Mark T. Silvestri, president of the Harvard Republican Club, said that HIPJ members “are generally being shortsighted and closed to the real discussion of the issues.”
The club has planned a different response to the war: possibly rallying in support of troops and soliciting students to send cards to the troops after spring break.
“HRC sees it at this point, that war has begun and it is no longer a matter of whether or not we go to war. It’s a matter of whether or not we support the men and women who are fighting for this nation’s cause,” Silvestri said.
Gathering together last night for a regular board meeting, members of the HRC watched Bush’s announcement together in Loker Commons.
“It was a statement of what we knew already had to happen. So the tone was somber, but confident,” Silvestri said.
Even for those who did not closely watch Bush’s speech, it was a night for discussion.
Groups of first-years traveling from House to House last night in the hopes of ensuring the ideal abode for the next three years stopped to discuss the war.
“I am disappointed that our president failed so miserably at diplomatic efforts,” said Andrew C. Stillman ’06, campus outreach director of the College Democrats.
Soldiers in Cambridge
For some students, the war is more than a distant threat.

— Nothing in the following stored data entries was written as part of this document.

Lemma matches_email (s : string) : matches emailRegex s <-> is_email s.
Proof.
  unfold emailRegex, is_email. rewrite matches_cat_iff. split.
  - intros [local [s1 [-> [Hl H]]]].
    apply matches_cat_inv in H. destruct H as [at_ [s2 [-> [Ha H]]]].
    apply matches_chr in Ha. subst at_.
    apply matches_cat_inv in H. destruct H as [domain [s3 [-> [Hd H]]]].
    apply matches_cat_inv in H. destruct H as [dot [tld [-> [Hp Ht]]]].
    apply matches_chr in Hp. subst dot.
    exists local, domain, tld.
    rewrite matches_word in Hl, Hd, Ht.
    split; [reflexivity|]. split; [exact Hl|]. split; [exact Hd|exact Ht].
  - intros [local [domain [tld [-> [Hl [Hd Ht]]]]]].
    rewrite <- matches_word in Hl, Hd, Ht.
    exists local, ("@" ++ domain ++ "." ++ tld). split; [reflexivity|].
    split; [exact Hl|].
    apply (matches_cat _ _ "@" (domain ++ "." ++ tld));
      [now apply matches_chr|].
    apply (matches_cat _ _ domain ("." ++ tld)); [exact Hd|].
    apply (matches_cat _ _ "." tld); [now apply matches_chr|exact Ht].
Qed.

(** X1. [validateEmail] lets a value through exactly when it is a string
    of the shape [local@domain.tld] (for strings of ASCII characters), each
    of the three parts being non-empty and free of white space and of [@];
    the parts may hold further dots. Anything else is refused: a value that
    is not a string, the empty string, an address without [@] or with two,
    one with no dot after the [@], one with a blank in it. *)
Theorem validateEmail_accepts_local_at_domain_dot_tld
    (email : JS.value) (fieldName : string) :
  (forall s, email = JS.Str s -> every is_ascii s = true) ->
  validateEmail email fieldName = ok tt
  <-> exists s, email = JS.Str s /\ is_email s.
Proof.
  intros _.
  destruct email as [| |b|x|s|props|items];
    try (split; [discriminate|intros [s' [H _]]; discriminate H]).
  unfold validateEmail. destruct s as [|c s].
  - split; [discriminate|]. intros [s' [[= <-] [l [d [t [E [[Hl _] _]]]]]]].
    destruct l; [now destruct Hl|discriminate E].
  - cbn [JS.truthy String.eqb negb].
    pose proof (test_matches emailRegex (String c s)) as Ht.
    rewrite matches_email in Ht.
    destruct (JS.test emailRegex _); cbn [negb].
    + split; [|reflexivity]. intros _. exists (String c s).
      split; [reflexivity|]. now apply Ht.
    + split; [discriminate|]. intros [s' [[= <-] He]].
      apply Ht in He. discriminate He.
Qed.

Lemma validateEmail_accepts_local_at_domain_dot_tld_witness :
  validateEmail (JS.Str "a.b@mail.example.com") "sender.email" = ok tt
  <-> exists s, JS.Str "a.b@mail.example.com" = JS.Str s /\ is_email s.
Proof.
  apply (validateEmail_accepts_local_at_domain_dot_tld
           (JS.Str "a.b@mail.example.com") "sender.email").
  intros s [= <-]. reflexivity.
Defined.

End ValidatorShapes.

(** ** Idempotency: the lookups, redelivery, and what the tables keep *)

Section IdempotencyFacts.

Import Entities WebhookService.
(** In every model of numbers, IEEE doubles included, and whatever the
    variances are (NaN and infinities included), [findElbowPoint] returns a
    K with 1 <= K <= max(1, N) for N variances. *)
Theorem findElbowPoint_in_range (variances : list num) :
  1 <= findElbowPoint variances <= Nat.max 1 (length variances).
Proof.
  unfold findElbowPoint. cbv zeta.
  pose proof (elbow_fold_range
                (fun i =>
                   num_abs
                     ((at_num [num_of_nat (length variances);
                               at_num variances (length variances - 1)] 1
                       - at_num [num_of_nat 1; at_num variances 0] 1)
                      * at_num [num_of_nat i; at_num variances (i - 1)] 0
                      - (at_num [num_of_nat (length variances);
                                 at_num variances (length variances - 1)] 0
                         - at_num [num_of_nat 1; at_num variances 0] 0)
                        * at_num [num_of_nat i; at_num variances (i - 1)] 1
                      + at_num [num_of_nat (length variances);
                                at_num variances (length variances - 1)] 0
                        * at_num [num_of_nat 1; at_num variances 0] 1
                      - at_num [num_of_nat (length variances);
                                at_num variances (length variances - 1)] 1
                        * at_num [num_of_nat 1; at_num variances 0] 0)
                   / euclideanDistance [num_of_nat 1; at_num variances 0]
                       [num_of_nat (length variances);
                        at_num variances (length variances - 1)])
                (length variances - 1)) as Hrange.
  lia.
Qed.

For the approximately 50 Harvard undergraduates participating in the Reserve Officers Training Corps (ROTC), the war presents the possibility that they might have to join the conflict and promotes a stronger connection to those fighting abroad.
The war also means that hostility directed toward the military in general could spill over into ROTC ranks, yet the cadets still met Bush’s speech with confident support.
None of the ROTC members will have to go abroad this year, since the period of enlistment begins after graduation. And most, judging by the length of the 1991 Persian Gulf War, are not very worried about the call to arms.
“This is not really an issue to me. I don’t think about it too much,” said Jeffrey C. Munns ’03, a midshipman and president of Harvard’s National Defense Forum, a group dedicated to discussing issues of the national military.